私が受験した年、東大の入試がなかった。秀才は京大に流れたが、東北大にもいた。そういう学生はだいたいわかった。私は「こんないい大学に入れた」と感激していたのだが、彼らは「こんな大学に来てしまった」という雰囲気だった。事実、翌年東大を受験しなおして退学した者がいた。私が入学したのは理学部で、もちろん私は生物学だったが、同じクラスに数学や物理を専攻する者がいた。私は高校までは数学はそうできないほうではなかったが、それは問題のパターンを暗記するように覚えてあてはめるだけで、力技といえる解き方によるものだった。大学の数学ではその公式が複雑で暗記するのに苦労した。ところが、サッカーばかりしている友達が試験前でもあまり勉強する雰囲気がないので、きくと「ああ、公式は意味を考えれば作れるよ」というので唖然とした。そいつは訳のわからぬ公式をみながら「うーーん、きれいだ」などといっていた。

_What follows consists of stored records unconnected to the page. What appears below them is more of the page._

(* ===== verification/TreeKeys.v ===== *)
(** * TreeKeys: the orders of tree keys.

    Without a compare function OrdinayEntryCompare orders numbers before
    strings, numbers by value and strings by their code units.  That is a total
    order on numbers that are not NaN and on strings; a compare function of the
    program that returns integers is one if its signs are. *)
From stdpp Require Import sets sorting.
From S2P Require Import Prelude TaggedValue TaggedArray EcmaString TaggedTree TreeShape TreeBalance TreeSearch.
Local Open Scope Z_scope.

Module TreeKeys.
Import TaggedTree TreeSearch.

(** ** Numbers *)

Lemma dkey_Some (x : dbl) : isnan x = false -> exists a b, dkey x = Some (a, b).
Proof. destruct x as [|[]|[]|k]; simpl; try done; intros _; eauto. Qed.

Lemma number_compare (x y : dbl) (a b c d : Z) : dkey x = Some (a, b) -> dkey y = Some (c, d) ->
  StrictNumberCompare x y = if (a <? c) || ((a =? c) && (b <? d)) then LESS else if (c <? a) || ((c =? a) && (d <? b)) then GREAT else EQUAL.
Proof.
  intros Hx Hy. unfold StrictNumberCompare, double_ltb. rewrite Hx, Hy. assert (isnan x = false /\ isnan y = false) as [-> ->] by (destruct x, y; done). done.
Qed.

Lemma number_less (x y : dbl) (a b c d : Z) : dkey x = Some (a, b) -> dkey y = Some (c, d) ->
  StrictNumberCompare x y = LESS <-> a < c \/ (a = c /\ b < d).
Proof.
  intros Hx Hy. rewrite (number_compare x y a b c d Hx Hy). destruct (Z.ltb_spec a c), (Z.eqb_spec a c), (Z.ltb_spec b d), (Z.ltb_spec c a), (Z.eqb_spec c a), (Z.ltb_spec d b); cbn [orb andb]; split; (done || lia).
Qed.

Lemma number_equal (x y : dbl) (a b c d : Z) : dkey x = Some (a, b) -> dkey y = Some (c, d) -> StrictNumberCompare x y = EQUAL -> a = c /\ b = d.
Proof.
  intros Hx Hy. rewrite (number_compare x y a b c d Hx Hy). destruct (Z.ltb_spec a c), (Z.eqb_spec a c), (Z.ltb_spec b d), (Z.ltb_spec c a), (Z.eqb_spec c a), (Z.ltb_spec d b); cbn [orb andb]; (done || lia).
Qed.

(** ** Strings *)

Definition string_order (x y : list Z) : ComparisonResult :=
  if EcmaString.lex x y <? 0 then LESS else if EcmaString.lex x y =? 0 then EQUAL else GREAT.

Lemma lex_trans (x y z : list Z) : EcmaString.lex x y < 0 -> EcmaString.lex y z < 0 -> EcmaString.lex x z < 0.
Proof.
  revert y z. induction x as [|a x IH]; intros [|b y] [|c z]; simpl; rewrite ?lenZ_cons; change (lenZ (@nil Z)) with 0; try pose proof (lenZ_nonneg x); try pose proof (lenZ_nonneg y); try pose proof (lenZ_nonneg z); try lia.
  destruct (Z.eqb_spec a b), (Z.eqb_spec b c), (Z.eqb_spec a c); try lia. apply IH.
Qed.

(** ** The ordinary order *)

Section ordinary.
Context (env : CompareEnv).

Definition ordinary (x y : JSTaggedValue) : ComparisonResult :=
  match string_of env x, string_of env y with
  | Some u, Some v => string_order u v
  | Some _, None => GREAT
  | None, Some _ => LESS
  | None, None => StrictNumberCompare (ExtractNumber x) (ExtractNumber y)
  end.

(** A number that is not NaN, or a string of a length that fits. *)
Definition plain_key (x : JSTaggedValue) : Prop :=
  match string_of env x with
  | Some u => lenZ u < 2 ^ 30
  | None => IsNumber x = true /\ isnan (ExtractNumber x) = false
  end.

Lemma plain_number (x : JSTaggedValue) : plain_key x -> string_of env x = None -> IsNumber x = true /\ exists a b, dkey (ExtractNumber x) = Some (a, b).
Proof. unfold plain_key. intros Hx E. rewrite E in Hx. destruct Hx as [Hn Hx]. split; [done|by apply dkey_Some]. Qed.

Lemma string_not_number (x : JSTaggedValue) (u : list Z) : string_of env x = Some u -> IsNumber x = false.
Proof. unfold string_of, get_string. by destruct x. Qed.

Ltac numbers :=
  repeat match goal with
  | H : plain_key ?x, E : string_of env ?x = None |- _ => destruct (plain_number x H E) as (? & ? & ? & ?); clear H
  end.
Ltac compare_cases :=
  repeat match goal with
  | |- context [Z.ltb ?a ?b] => destruct (Z.ltb_spec a b)
  | |- context [Z.eqb ?a ?b] => destruct (Z.eqb_spec a b)
  | H : context [Z.ltb ?a ?b] |- _ => destruct (Z.ltb_spec a b)
  | H : context [Z.eqb ?a ?b] |- _ => destruct (Z.eqb_spec a b)
  end; cbn [orb andb flip_result] in *; try done; try lia.

#[export] Instance ordinary_order : KeyOrder ordinary plain_key.
Proof.
  split; unfold ordinary.
  - intros x Hx. destruct (string_of env x) eqn:E; [unfold string_order; by rewrite (proj2 (EcmaString.lex_eq l l) eq_refl)|]. numbers. erewrite number_compare by done. compare_cases.
  - intros x y Hx Hy. destruct (string_of env x) eqn:Ex, (string_of env y) eqn:Ey; try done.
    + unfold string_order. rewrite (EcmaString.lex_opp l l0). compare_cases.
    + numbers. erewrite !number_compare by done. compare_cases.
  - intros x y z Hx Hy Hz. destruct (string_of env x) eqn:Ex, (string_of env y) eqn:Ey, (string_of env z) eqn:Ez; try done.
    + unfold string_order. intros H1 H2. pose proof (lex_trans l l0 l1). compare_cases.
    + numbers. rewrite !number_less by done. lia.
  - intros x y z Hx Hy Hz. destruct (string_of env x) eqn:Ex, (string_of env y) eqn:Ey, (string_of env z) eqn:Ez; try done.
    + unfold string_order. intros H1. pose proof (EcmaString.lex_eq l l0) as [He _]. assert (l = l0) as ->; [|done]. apply He. compare_cases.
    + numbers. intros He. eapply (number_equal (ExtractNumber x) (ExtractNumber y)) in He; [|eassumption..]. destruct He as [-> ->]. by erewrite !number_compare by eassumption.
  - intros x y Hx Hy. destruct (string_of env x) eqn:Ex, (string_of env y) eqn:Ey; try done.
    + unfold string_order. compare_cases.
    + numbers. erewrite number_compare by done. compare_cases.
  - intros x Hx. unfold plain_key in Hx. destruct x; try done. simpl in Hx. by destruct Hx.
Qed.

Lemma compare_strings_run {S} (u v : list Z) (s : S) : lenZ u < 2 ^ 30 -> lenZ v < 2 ^ 30 -> compare_strings u v s = (Ok (string_order u v), s).
Proof. intros Hu Hv. unfold compare_strings. by mstep by (apply EcmaString.string_Compare_run; done). Qed.

#[export] Instance ordinary_tree : TreeOrder env VHole ordinary plain_key.
Proof.
  split; [apply _|]. intros x y a Hx Hy. cbn [IsHole]. unfold OrdinayEntryCompare, ordinary. destruct (string_of env x) eqn:Ex, (string_of env y) eqn:Ey.
  - apply compare_strings_run; [unfold plain_key in Hx; by rewrite Ex in Hx|unfold plain_key in Hy; by rewrite Ey in Hy].
  - destruct (plain_number y Hy Ey) as [Hn _]. by rewrite (string_not_number x l Ex), Hn.
  - destruct (plain_number x Hx Ex) as [Hn _]. by rewrite (string_not_number y l Ey), Hn.
  - destruct (plain_number x Hx Ex) as [-> _]. by destruct (plain_number y Hy Ey) as [-> _].
Qed.
End ordinary.

(** ** The order of a compare function *)

Definition sign_result (z : Z) : ComparisonResult := if 0 <? z then GREAT else if z <? 0 then LESS else EQUAL.

(** The function [fn] returns an int32 for every two keys. *)
Lemma function_order (env : CompareEnv) (fn : JSTaggedValue) (diff : JSTaggedValue -> JSTaggedValue -> Z) (good : JSTaggedValue -> Prop) :
  IsHole fn = false -> (forall x y, good x -> good y -> Call env fn x y = Ok (VInt (diff x y))) ->
  KeyOrder (fun x y => sign_result (diff x y)) good -> TreeOrder env fn (fun x y => sign_result (diff x y)) good.
Proof.
  intros Hfn Hcall HO. split; [done|]. intros x y a Hx Hy. rewrite Hfn. unfold CompareFn. mstep by (unfold lift; by rewrite (Hcall x y Hx Hy)). done.
Qed.

(** ** An example *)

(** There are no heap objects, and the compare function of the program is the
    difference of two ints. *)
Definition int_diff (x y : JSTaggedValue) : Z := match x, y with VInt a, VInt b => a - b | _, _ => 0 end.
Definition int_env : CompareEnv := mkCompareEnv (fun _ => HOther) (fun _ x y => Ok (VInt (int_diff x y))) (fun _ => Fault) (fun _ => Fault).
Definition is_int (x : JSTaggedValue) : Prop := match x with VInt _ => True | _ => False end.
Definition by_diff (x y : JSTaggedValue) : ComparisonResult := sign_result (int_diff x y).

Lemma by_diff_order : TreeOrder int_env (VObject 8) by_diff is_int.
Proof.
  apply (function_order int_env (VObject 8) int_diff is_int); [done|done|].
  split; intros; repeat match goal with x : JSTaggedValue |- _ => destruct x; try done end; unfold sign_result, int_diff in *;
    repeat match goal with
    | |- context [Z.ltb ?a ?b] => destruct (Z.ltb_spec a b)
    | H : context [Z.ltb ?a ?b] |- _ => destruct (Z.ltb_spec a b)
    end; cbn [flip_result] in *; (done || lia).
Qed.

Lemma int_plain (z : Z) : plain_key int_env (VInt z).
Proof. split; [done|]. by destruct z. Qed.
End TreeKeys.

そういう訳で私は授業にぎりぎりついていき、かろうじて単位をとるという感じだった。だから、研究者になりたいという夢はあったが、「できることろまではやろう」と思っていた。それは絶対それしかないという自信がなかったから、いつかは撤退しないといけないかもしれないということで、その不安は払拭できないでいた。それは大きな黒い雨雲のように胸を占めていた。

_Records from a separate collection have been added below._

(** Setting the value of a key that is there, in a tree that has no place left: the
    value is lost (treemap_full_update_lost). *)
Definition loses (k : JSTaggedValue) (s : Abs) : bool := grows s && bool_decide (is_Some (find_item k s)).

(** The tree is as good as a sorted list: besides the guards above, no update is
    lost, and an empty TreeSet is not cleared, which fails. *)
Definition map_regular (o : map_op) (s : Abs) : bool :=
  map_guard o s && match o with OSet k _ => negb (loses k s) | _ => true end.

Definition set_regular (o : set_op) (s : Abs) : bool :=
  set_guard o s && match o with SAdd k => negb (loses k s) | SClear => negb (size s =? 0) | _ => true end.

Lemma find_insert (ho : Derived) (k v : JSTaggedValue) (s : Abs) : loses k s = false ->
  items (insert ho cmp k v s) = place cmp k (match find_item k s with Some x => stored ho x.1 v | None => stored ho k v end) (items s).
Proof.
  unfold loses, find_item, insert. destruct (items s) as [|y l] eqn:Ei; [done|]. destruct (part EQUAL k (y :: l)) as [|x l'] eqn:Ep; simpl; [by destruct (grows s)|]. by destruct (grows s).
Qed.

Lemma find_delete (k : JSTaggedValue) (s : Abs) : items (delete cmp k s) = if find_item k s then part GREAT k (items s) ++ part LESS k (items s) else items s.
Proof. unfold delete, find_item. destruct (part EQUAL k (items s)); [done|]. simpl. unfold remove_items. by destruct (shrinks _). Qed.

Lemma items_remove (l : list KV) (s : Abs) : items (remove_items l s) = l.
Proof. unfold remove_items. by destruct (shrinks _). Qed.

Lemma map_spec_answers (o : map_op) (s : Abs) : match o with OSet k _ => negb (loses k s) | _ => true end = true ->
  (map_spec o s).1 = (list_map_spec o (items s)).1 /\ items (map_spec o s).2 = (list_map_spec o (items s)).2.
Proof.
  intros Hl. destruct o as [k v|k|k|v|k|k v| | | | |k|k]; split; try done; cbn [map_spec list_map_spec fst snd].
  - rewrite find_insert by (by apply negb_true_iff). unfold find_item, lookup_item. by destruct (head _).
  - apply find_delete.
  - unfold replace_value, find_item, lookup_item. by destruct (head _).
  - destruct (Z.eqb_spec (size s) 0) as [E|E]; [|done]. unfold size in E. by apply lenZ_zero.
Qed.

さだまさしがバイオリンを諦める場面があるが、才能ある人のことを考え、自分は勝てないと感じてバイオリンをやめると決心した。もちろん、苦労して学費を出してくれている親にはいえない。だが、考えに考えて、勇気をもって親に伝えることにした。このシーンでは涙が出そうになった。私も同じ気持ちだったからだ。
だが、音楽と学問は違う。音楽は才能がすべてであろうが、私の選んだ生物学はーもちろん超一流の研究者に特別な才能がいらないわけはないがー、私程度のレベルであれば、努力でかなりカバーできる。私は確かに努力は惜しまなかった。というより、生き物を勉強することは楽しくてしかたないから、努力といっても、したくないことを無理してやるという努力ではない。時間をかけること、体を動かすこと、分析をすることなどをやりたくないと思ったことはない。そういうのを努力というなら、私はたいへんよく努力をした。そうしていたら、なんとか周りが評価してくれるようになり、道が開けた。周囲の人々がよかったという部分が大きい。
それに比べれば芸術家のきびしさは桁が違うのだと思う。番組をみていて「ようわかるぞ」とあの頃の言葉で声援を送る気持ちだった。